B. Vilanova, J. Frau, A.Llinás, M. Coll, F. Muñoz and J. Donoso

Departament de Química, Química-Física, Universitat de les Illes Baleares, Palma de Mallorca 07071. Islas Baleares, Spain


Cephalosporin esters are widely used as intermediates in cephalosporin synthesis and as prodrugs for oral administration of parenteral cephalosporins. These esters undergo reversible base-catalysed isomerization of the D3-double bond in both aqueous buffer systems (pH 7.4-8.4, 40 °C) and human plasma yielding the microbiologically inactive D2-isomer [1-2]. The cephalosporin free acids do not isomerize under the same conditions. Recently, Saikawa et al. [3] and Sugioka et al. [4] reported the ocurrence of the D2-isomer in the basic hydrolysis of cephalosporins containing an unesterified carboxyl group.

To determine the potential influence of the substituents at C(3) and C(7) on the D2-isomerization of cephalosporins we carried out a kinetic study of the alkaline hydrolysis of cephaloridine, cefotaxime, cephalexine, cefuroxime, ceftazidime and ceftriaxone at 37 °C (Figure 1). Whenever possible, the reaction products were isolated by lyophilization to determine their structure unequivocally.

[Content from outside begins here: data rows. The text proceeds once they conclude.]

(** A channel entry that decodes to the texts [mp]. *)
Definition decodes_to (host : ByteOrder) (data : list byte) (mp : list byte * list byte) : Prop :=
  exists e, Main.Read data host Main.event_zero = (None, e) /\ Main.fields e = Some mp.

(** The calls [main] makes before it prints or starts the perf map. *)
Definition set_up_only (a : Main.action) : Prop :=
  match a with
  | Main.LoadKprobe _ | Main.AttachUprobe _ _ | Main.InitPerfMap => True
  | _ => False
  end.

(** Memory holding the bytes [bs] from address [a] on, over [m]. *)
Definition store (a : Z) (bs : list byte) (m : Probe.mem) : Probe.mem :=
  fun x => if (a <=? x) && (x <? a + Z.of_nat (length bs))
           then nth_error bs (Z.to_nat (x - a)) else m x.

Definition unmapped : Probe.mem := fun _ => None.

(** A frame of the traced function at stack pointer 1000: the request at
    2000, its URL at 4000 and the two string headers, over [heap]. *)
Definition frame_memory (host : ByteOrder) (method path : StringHeader)
    (heap : Probe.mem) : Probe.mem :=
  store 1000 (zeros 24 ++ u64_bytes host 2000)
    (store 2000 (u64_bytes host (Data method) ++ u64_bytes host (Len method)
                   ++ u64_bytes host 4000)
       (store 4000 (zeros 56 ++ u64_bytes host (Data path) ++ u64_bytes host (Len path))
          heap)).

(** The state of the README's session: [GET] and a path reaching
    [main.ping] (addresses shortened). *)
Definition ping_memory (host : ByteOrder) (path : list byte) : Probe.mem :=
  frame_memory host {| Data := 3000; Len := 3 |}
    {| Data := 5000; Len := Z.of_nat (length path) |}
    (store 3000 (B "GET") (store 5000 path unmapped)).


(** A path of 200 bytes. *)
Definition long_path : list byte := B "/" ++ repeat x61 199.

Definition ping_ctx : Probe.pt_regs := {| Probe.sp := 1000 |}.

(** Runs of the README's command line: one where the symbol cannot be
    attached, one that is interrupted before any event, and one that
    receives the given channel entries. *)
Definition run_with (attach : option (list byte)) (received : list (list byte)) : Main.world :=
  {| Main.Args := [B "gohttpsnoop"; B "./server/main"; B "main.ping"];
     Main.LoadKprobe_err := None;
     Main.AttachUprobe_err := attach;
     Main.InitPerfMap_err := None;
     Main.received := received |}.

Definition attach_failure : Main.world := run_with (Some (B "no such symbol")) [].

Definition quiet_run : Main.world := run_with None [].

(** ** Vocabulary of the further properties *)

(** The [struct event] with the members of a Go [event]. *)
Definition as_c (e : Main.event) : Probe.event :=
  {| Probe.method_len := Main.MethodLen e;
     Probe.path_len := Main.PathLen e;
     Probe.method := Main.Method e;
     Probe.path := Main.Path e |}.

(** No address can be read. *)
Definition nothing_mapped (m : Probe.mem) : Prop := forall a, m a = None.
Lemma url_search_leftmost_witness :
  search url_at "open https://foo.com now" = Some "https://foo.com" /\
  exists before rest,
    "open https://foo.com now" = before ++ "https://foo.com" ++ rest /\
    url_shape "https://foo.com" rest.
Proof.
  split; [reflexivity |].
  destruct (url_search_leftmost "open https://foo.com now") as [H _].
  destruct (H "https://foo.com" eq_refl) as (before & rest & Hp & Hs & _).
  exists before, rest. split; assumption.
Defined.

End UrlSearchExamples.

Section MoreRouting.
Import Py Router RouterShape.
Context {browser : Type}.
Variable command :
  string -> gmap string value -> M (@MCPServer.server browser) (gmap string value).
Variable oracle : string -> outcome answer.





End MoreRouting.

Section MoreRoutingExamples.
Import Py Router RouterShape.


End MoreRoutingExamples.

(* ===================================================================== *)
(** * More on self-healing: what suggestion generation leaves alone *)
(* ===================================================================== *)

Module HealingKeeps.
Import Py Store SelfHealing HealingBooks.

Lemma same_books_refl (e : engine) : same_books e e.
Proof. repeat split. Qed.

Lemma same_books_trans (e1 e2 e3 : engine) :
  same_books e1 e2 -> same_books e2 e3 -> same_books e1 e3.
Proof.
  unfold same_books. intros (A1 & A2 & A3 & A4 & A5 & A6 & A7)
    (B1 & B2 & B3 & B4 & B5 & B6 & B7).
  repeat split; congruence.
Qed.

Lemma keeps_ret {A} (a : A) : keeps_books (ret a).
Proof. intros e o e' [= <- <-]. apply same_books_refl. Qed.

Lemma keeps_raise {A} (x : exn) : keeps_books (@raise engine A x).
Proof. intros e o e' [= <- <-]. apply same_books_refl. Qed.

Lemma keeps_lift {A} (x : outcome A) : keeps_books (lift x).
Proof. intros e o e' [= <- <-]. apply same_books_refl. Qed.

Lemma keeps_get : keeps_books (@get engine).
Proof. intros e o e' [= <- <-]. apply same_books_refl. Qed.

Lemma keeps_bind {A B} (m : M engine A) (k : A -> M engine B) :
  keeps_books m -> (forall a, keeps_books (k a)) -> keeps_books (bind m k).
Proof.
  intros Hm Hk e o e'. unfold bind.
  destruct (m e) as [[a|x] e1] eqn:E.
  - intros H. eapply same_books_trans; [eapply Hm; eauto | eapply Hk; eauto].
  - intros [= <- <-]. eapply Hm; eauto.
Qed.

Lemma keeps_try_except {A} (m : M engine A) (k : exn -> M engine A) :
  keeps_books m -> (forall x, keeps_books (k x)) -> keeps_books (try_except m k).
Proof.
  intros Hm Hk e o e'. unfold try_except.
  destruct (m e) as [[a|x] e1] eqn:E.
  - intros [= <- <-]. eapply Hm; eauto.
  - intros H. eapply same_books_trans; [eapply Hm; eauto | eapply Hk; eauto].
Qed.


Lemma keeps_new_dict (d : gmap string hval) : keeps_books (new_dict d).
Proof.
  intros e o e'. unfold new_dict. destruct (alloc d (heap e)).
  intros [= <- <-]. repeat split.
Qed.

Lemma keeps_datetime_now : keeps_books datetime_now.
Proof. intros e o e' [= <- <-]. repeat split. Qed.

Lemma keeps_setitem (v : hval) (k : string) (x : hval) : keeps_books (setitem v k x).
Proof.
  intros e o e'. unfold setitem, bind, get, put, raise.
  destruct v; try (intros [= <- <-]; apply same_books_refl).
  destruct (deref (heap e) l); intros [= <- <-]; repeat split.
Qed.

End HealingKeeps.

Ltac keeps :=
  repeat first
    [ apply HealingKeeps.keeps_ret | apply HealingKeeps.keeps_raise | apply HealingKeeps.keeps_lift | apply HealingKeeps.keeps_get
    | apply HealingKeeps.keeps_new_dict | apply HealingKeeps.keeps_datetime_now | apply HealingKeeps.keeps_setitem
    | apply HealingKeeps.keeps_bind; [| intros ?]
    | apply HealingKeeps.keeps_try_except; [| intros ?]
    | match goal with
      | |- HealingBooks.keeps_books (match ?x with _ => _ end) => destruct x
      | |- HealingBooks.keeps_books (if ?x then _ else _) => destruct x
      end ].


Section Books.
Import Py Store SelfHealing HealingBooks HealingKeeps.

Lemma keeps_copy (v : hval) : keeps_books (copy v).
Proof. unfold copy. keeps. Qed.

Lemma keeps_getitem (v : hval) (k : string) : keeps_books (getitem v k).
Proof. unfold getitem. keeps. Qed.

Lemma keeps_get_ai (st : hval) : keeps_books (get_ai_selector_suggestion st).
Proof. unfold get_ai_selector_suggestion. keeps. Qed.

Lemma keeps_classify (f : WorkflowFailure.t) (st : hval) :
  keeps_books (classify_and_suggest_repair f st).
Proof.
  unfold classify_and_suggest_repair, suggest_selector_repair,
    suggest_timeout_repair, suggest_network_repair, suggest_auth_repair,
    suggest_generic_repair.
  pose proof keeps_copy. pose proof keeps_getitem. pose proof keeps_get_ai.
  repeat first
    [ apply keeps_copy | apply keeps_getitem | apply keeps_get_ai | progress keeps ].
Qed.

Lemma keeps_analyze (f : WorkflowFailure.t) : keeps_books (analyze_and_repair f).
Proof.
  unfold analyze_and_repair.
  repeat first [ apply keeps_classify | progress keeps ].
Qed.

End Books.

(* ===================================================================== *)
(** * More on self-healing: handling a failure *)
(* ===================================================================== *)

Section Handle.
Import Py Store SelfHealing HealingBooks HealingKeeps.

Lemma classify_names_failure (f : WorkflowFailure.t) (st : hval)
    (e e' : engine) (s : RepairSuggestion.t) :
  classify_and_suggest_repair f st e = (Ok (Some s), e') ->
  RepairSuggestion.workflow_name s = WorkflowFailure.workflow_name f /\
  RepairSuggestion.step_index s = WorkflowFailure.step_index f.
Proof.
  unfold classify_and_suggest_repair.
  repeat match goal with |- context [if ?b then _ else _] => destruct b end.
  - unfold suggest_selector_repair, copy, getitem, setitem, new_dict,
      get_ai_selector_suggestion, datetime_now.
    intros H. run_cases H; injection H as <- <-; split; reflexivity.
  - unfold suggest_timeout_repair, copy, getitem, setitem, new_dict, datetime_now.
    intros H. run_cases H; injection H as <- <-; split; reflexivity.
  - unfold suggest_network_repair, copy, getitem, setitem, new_dict, datetime_now.
    intros H. run_cases H; injection H as <- <-; split; reflexivity.
  - unfold suggest_auth_repair, copy, getitem, setitem, new_dict, datetime_now.
    intros H. run_cases H; injection H as <- <-; split; reflexivity.
  - unfold suggest_generic_repair, datetime_now.
    intros H. run_cases H; injection H as <- <-; split; reflexivity.
Qed.

Lemma analyze_returns (f : WorkflowFailure.t) (e : engine) :
  exists o e', analyze_and_repair f e = (Ok o, e') /\ same_books e e' /\
    forall s, o = Some s ->
      RepairSuggestion.workflow_name s = WorkflowFailure.workflow_name f /\
      RepairSuggestion.step_index s = WorkflowFailure.step_index f.
Proof.
  destruct (analyze_and_repair f e) as [o e'] eqn:Hrun.
  pose proof (keeps_analyze f e o e' Hrun) as Hbooks.
  unfold analyze_and_repair, try_except in Hrun.
  match type of Hrun with
  | (let (_, _) := ?m e in _) = _ => destruct (m e) as [[o1|x] e1] eqn:Hbody
  | match ?m e with _ => _ end = _ => destruct (m e) as [[o1|x] e1] eqn:Hbody
  end.
  - injection Hrun as <- <-. exists o1, e1.
    split; [reflexivity |]. split; [exact Hbooks |].
    intros s ->. unfold bind, get in Hbody.
    destruct (WorkflowRegistry.get_workflow _ _); [| discriminate].
    destruct (_ <=? _)%Z; [discriminate |].
    unfold lift in Hbody. destruct (step_at _ _); [| discriminate].
    now apply classify_names_failure in Hbody.
  - injection Hrun as <- <-. exists None, e1.
    split; [reflexivity |]. split; [exact Hbooks |]. discriminate.
Qed.

(** What a run of [handle_workflow_failure] returns and leaves behind. *)
Lemma handle_workflow_failure_run (workflow_name : string) (step_index : Z)
    (error_type error_message : string)
    (screenshot_path dom_snapshot : option string) (e : engine) :
  exists r e',
    handle_workflow_failure workflow_name step_index error_type error_message
      screenshot_path dom_snapshot e = (Ok r, e') /\
    registry e' = registry e /\
    (healing_enabled e = false ->
       e' = e /\ r = failure_with "Self-healing is disabled") /\
    (healing_enabled e = true ->
       (exists f,
          failures_log e' = (failures_log e ++ [f])%list /\
          WorkflowFailure.workflow_name f = workflow_name /\
          WorkflowFailure.step_index f = step_index /\
          WorkflowFailure.error_type f = error_type /\
          WorkflowFailure.error_message f = error_message) /\
       match suggestion r with
       | Some s =>
           r = suggested s /\
           repair_suggestions e' = (repair_suggestions e ++ [s])%list /\
           RepairSuggestion.workflow_name s = workflow_name /\
           RepairSuggestion.step_index s = step_index /\
           repairs_dir e' =
             (if repairs_writable e then (repairs_dir e ++ [s])%list
              else repairs_dir e)
       | None =>
           r = no_suggestion /\
           repair_suggestions e' = repair_suggestions e /\
           repairs_dir e' = repairs_dir e
       end).
Proof.
  unfold handle_workflow_failure, bind at 1, get.
  destruct (healing_enabled e) eqn:Hen; cbn [negb].
  - unfold try_except, bind at 1, datetime_now.
    unfold bind at 1, record_failure, modify.
    unfold bind at 1.
    match goal with
    | |- context [analyze_and_repair ?f ?e1] =>
        destruct (analyze_returns f e1)
          as (o & e2 & -> & (B1 & B2 & B3 & B4 & B5 & B6 & B7) & Hnames)
    end.
    cbn in B1, B2, B3, B4, B5, B6, B7.
    destruct o as [s|].
    + destruct (Hnames s eq_refl) as [Hn Hi]. cbn in Hn, Hi.
      unfold bind, record_suggestion, save_repair_suggestion, modify,
        datetime_now, ret. cbn.
      rewrite <- B7.
      destruct (repairs_writable e2) eqn:Hw; cbn; rewrite ?Hw;
        (eexists _, _; split; [reflexivity |]; cbn;
         split; [exact B1 |]; split; [discriminate |]; intros _; split;
         [ eexists; split; [exact B2 | repeat split]
         | repeat split; try assumption; congruence ]).
    + unfold ret. eexists _, _. split; [reflexivity |]. split; [exact B1 |].
      split; [discriminate |]. intros _. split.
      * eexists. split; [exact B2 | repeat split].
      * cbn. repeat split; assumption.
  - unfold ret. eexists _, _. split; [reflexivity |]. split; [reflexivity |].
    split; [intros _; split; reflexivity | discriminate].
Qed.


End Handle.

(* ===================================================================== *)
(** * More on self-healing: applying a repair *)
(* ===================================================================== *)

Section MoreApply.
Import Py Store SelfHealing HealingBooks.

Lemma set_index_in_range {A} (xs : list A) (i : Z) (x : A) :
  (i < Z.of_nat (List.length xs))%Z ->
  set_index xs i x =
    if (- Z.of_nat (List.length xs) <=? i)%Z
    then Some (<[ position (List.length xs) i := x ]> xs) else None.
Proof.
  intros Hlt. unfold set_index, position.
  destruct (0 <=? i)%Z eqn:H0.
  - apply Z.leb_le in H0. rewrite (proj2 (Z.ltb_lt _ _) Hlt).
    rewrite (proj2 (Z.leb_le _ _)) by lia. reflexivity.
  - apply Z.leb_gt in H0.
    destruct (0 <=? i + Z.of_nat (List.length xs))%Z eqn:H1.
    + apply Z.leb_le in H1. rewrite (proj2 (Z.leb_le _ _)) by lia. reflexivity.
    + apply Z.leb_gt in H1. rewrite (proj2 (Z.leb_gt _ _)) by lia. reflexivity.
Qed.

Lemma position_lt (n : nat) (i : Z) : in_range n i -> position n i < n.
Proof. unfold in_range, position. destruct (0 <=? i)%Z eqn:H; lia. Qed.

Lemma get_workflow_name (r : WorkflowRegistry.registry) (nm : string)
    (w : WorkflowRegistry.WorkflowSpec) :
  RegistryShape.keyed_by_name r ->
  WorkflowRegistry.get_workflow nm r = Some w -> WorkflowRegistry.name w = nm.
Proof.
  unfold RegistryShape.keyed_by_name, WorkflowRegistry.get_workflow.
  induction 1 as [|[k v] d Hk _ IH]; simpl; [discriminate |].
  destruct (String.eqb k nm) eqn:E.
  - intros [= <-]. apply String.eqb_eq in E. simpl in Hk. congruence.
  - exact IH.
Qed.

(** X14: [apply_repair] never raises and never touches the objects in
    memory, the failure log or the suggestion list. Without approval it
    changes nothing at all. It reports success only if it was approved, the
    workflow exists, the index is one Python accepts for the step list and
    the file could be written; whenever it reports failure, no file has
    changed. *)
Theorem apply_repair_outcomes (s : RepairSuggestion.t) (approved : bool) (e : engine) :
  exists r e',
    apply_repair s approved e = (Ok r, e') /\
    heap e' = heap e /\
    failures_log e' = failures_log e /\
    repair_suggestions e' = repair_suggestions e /\
    (approved = false ->
       e' = e /\ r = failure_with "Repair requires human approval") /\
    (success r = true ->
       approved = true /\
       WorkflowRegistry.writable (registry e) = true /\
       exists w,
         WorkflowRegistry.get_workflow (RepairSuggestion.workflow_name s) (registry e)
           = Some w /\
         in_range (List.length (WorkflowRegistry.steps w))
                  (RepairSuggestion.step_index s)) /\
    (success r = false ->
       WorkflowRegistry.files (registry e') = WorkflowRegistry.files (registry e)).
Proof.
  destruct approved; cbn [apply_repair negb];
    [| eexists _, _; repeat split; discriminate].
  unfold apply_repair, try_except, bind at 1, get. cbn [negb].
  destruct (WorkflowRegistry.get_workflow _ _) as [w|] eqn:Hget;
    [| eexists _, _; repeat split; discriminate].
  destruct (_ <? _)%Z eqn:Hlt;
    [| eexists _, _; repeat split; discriminate].
  apply Z.ltb_lt in Hlt.
  unfold bind at 1, assign_step. rewrite (set_index_in_range _ _ _ Hlt).
  destruct (_ <=? _)%Z eqn:Hlow.
  - apply Z.leb_le in Hlow.
    unfold bind at 1, get. unfold bind at 1, put. unfold ret at 1.
    unfold bind at 1, save, WorkflowRegistry.save_workflow.
    cbn [registry set_registry WorkflowRegistry.writable heap].
    destruct (WorkflowRegistry.writable (registry e)) eqn:Hw; unfold ret.
    + eexists _, _. split; [reflexivity |]. cbn. repeat split; try discriminate.
      exists w. split; [reflexivity |]. split; assumption.
    + eexists _, _. split; [reflexivity |]. cbn. repeat split; discriminate.
  - eexists _, _. split; [reflexivity |]. cbn. repeat split; discriminate.
Qed.
(** ** Data *)

(** One div of the wizard: its id, whether it has class [question], the name of
    its radio group, the values of the group's inputs, the checked one, and
    whether it is shown.
    A radio input's value is a decimal numeral; the handler only compares it
    with numbers ([==]), so it is kept as the number. *)
Record question := Question {
  q_id : string;
  q_class : bool;
  q_name : string;
  q_values : list Z;
  q_checked : option Z;
  q_visible : bool
}.

Record page := Page {
  check_all_life : bool;            (* #check_all_life *)
  check_life : list bool;           (* .check_life *)
  drop_down_src : string;           (* the img of a .drop-down *)
  questions : list question;        (* the divs of the wizard *)
  question_visible : bool;          (* #question *)
  explanation_visible : bool;       (* #explanation *)
  explanation_html : string;
  start_visible : bool              (* #start *)
}.

Definition chevron_up : string := "/assets/glyphicons-601-chevron-up.png".
Definition chevron_down : string := "/assets/glyphicons-602-chevron-down.png".

(** ** The small handlers *)

(** The browser has already toggled [this.checked] when the handler runs. *)
Definition check_all_click (p : page) : page :=
  let set b := {| check_all_life := check_all_life p;
                  check_life := map (fun _ => b) (check_life p);
                  drop_down_src := drop_down_src p; questions := questions p;
                  question_visible := question_visible p;
                  explanation_visible := explanation_visible p;
                  explanation_html := explanation_html p;
                  start_visible := start_visible p |} in
  if check_all_life p then set true else set false.

Definition drop_down_click (src : string) : string :=
  if decide (src = chevron_up) then chevron_down else chevron_up.

Definition set_visible (b : bool) (q : question) : question :=
  Question (q_id q) (q_class q) (q_name q) (q_values q) (q_checked q) b.

(** [.next]: [i] is the index, among its siblings, of the div the button is in;
    [.next()] of the last sibling is the empty selection. *)
Definition next_click (i : nat) (qs : list question) : list question :=
  alter (set_visible true) (S i) (alter (set_visible false) i qs).

Definition previous_click (i : nat) (qs : list question) : list question :=
  let hidden := alter (set_visible false) i qs in
  match i with
  | O => hidden                       (* .prev() of the first sibling is empty *)
  | S j => alter (set_visible true) j hidden
  end.

Definition start_click (p : page) : page :=
  {| check_all_life := check_all_life p; check_life := check_life p;
     drop_down_src := drop_down_src p; questions := questions p;
     question_visible := true; explanation_visible := false;
     explanation_html := explanation_html p; start_visible := false |}.

(** ** Scoring *)

Record scores := Scores {
  w_life : Z; v_life : Z; vu_life : Z; u_life : Z; ui_life : Z; t_life : Z
}.

Definition zero_scores : scores := Scores 0 0 0 0 0 0.

(** [$("[name=n]:checked").val()]: the checked value of the first checked input
    of the group, [undefined] (here [None]) when none is checked. *)
Definition checked_val (n : string) (qs : list question) : option Z :=
  head (omap (fun q => if decide (q_name q = n) then q_checked q else None) qs).

(** [a == k] for an answer that may be [null] or [undefined]. *)
Definition eq_ans (a : option Z) (k : Z) : bool :=
  match a with Some v => Z.eqb v k | None => false end.

(** The five answers of one iteration: all [null] but the current one. *)
Definition answers_at (i : nat) (qs : list question) :
    option Z * option Z * option Z * option Z * option Z :=
  match i with
  | 0%nat => (checked_val "question_1" qs, None, None, None, None)
  | 1%nat => (None, checked_val "question_2" qs, None, None, None)
  | 2%nat => (None, None, checked_val "question_3" qs, None, None)
  | 3%nat => (None, None, None, checked_val "question_4" qs, None)
  | 4%nat => (None, None, None, None, checked_val "question_5" qs)
  | _ => (None, None, None, None, None)
  end.

Definition incr_if (b : bool) (n : Z) : Z := if b then n + 1 else n.

(** The body of the [for] loop. *)
Definition score_step (qs : list question) (s : scores) (i : nat) : scores :=
  let '(a1, a2, a3, a4, a5) := answers_at i qs in
  let w := eq_ans a1 3 || eq_ans a2 1 || eq_ans a3 1 || eq_ans a4 1 || eq_ans a5 3 in
  let v := eq_ans a1 1 || eq_ans a2 1 || eq_ans a3 2 || eq_ans a4 2 || eq_ans a5 1 in
  let vu := eq_ans a1 1 || eq_ans a2 2 || eq_ans a3 2 || eq_ans a4 2 || eq_ans a5 1 in
  let u := eq_ans a1 3 || eq_ans a2 2 || eq_ans a3 1 || eq_ans a4 3 || eq_ans a5 2 in
  let t := eq_ans a1 2 || eq_ans a2 2 || eq_ans a3 3 || eq_ans a4 4 || eq_ans a5 3 in
  Scores (incr_if w (w_life s)) (incr_if v (v_life s)) (incr_if vu (vu_life s))
         (incr_if u (u_life s)) (incr_if u (ui_life s)) (incr_if t (t_life s)).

A theoretical study was performed using the AM1 molecular orbital method in order to provide support to the experimental facts. Three pairs of isomers differing in the substituent at the C(3) position were examined. An analysis of the relative thermodynamic stability of D3- and D2-isomer pairs of cephalosporins as reflected by calculated heats of formation and the influence of the C(3) substituent on the isomerization are presented.



Cephaloridine, cefotaxime and ceftriaxone were purchased from Sigma, while the other cephalosporins were complimentary supplied by Glaxo España.

NMR Spectroscopy

NMR spectra were recorded on a Bruker AMX-300 spectrometer. 3-(Trimethylsilyl)-1-propane-sulfonic acid (DSS) was used as internal reference. Chemical shift values are given in ppm.

High Performance Liquid Chromatography

HPLC experiments were carried out on a Shimadzu LC-9A chromatograph equipped with a Rheodyne 7125 universal injector and a Shimadzu SPD-M6A UV/VIS photodiode array detector.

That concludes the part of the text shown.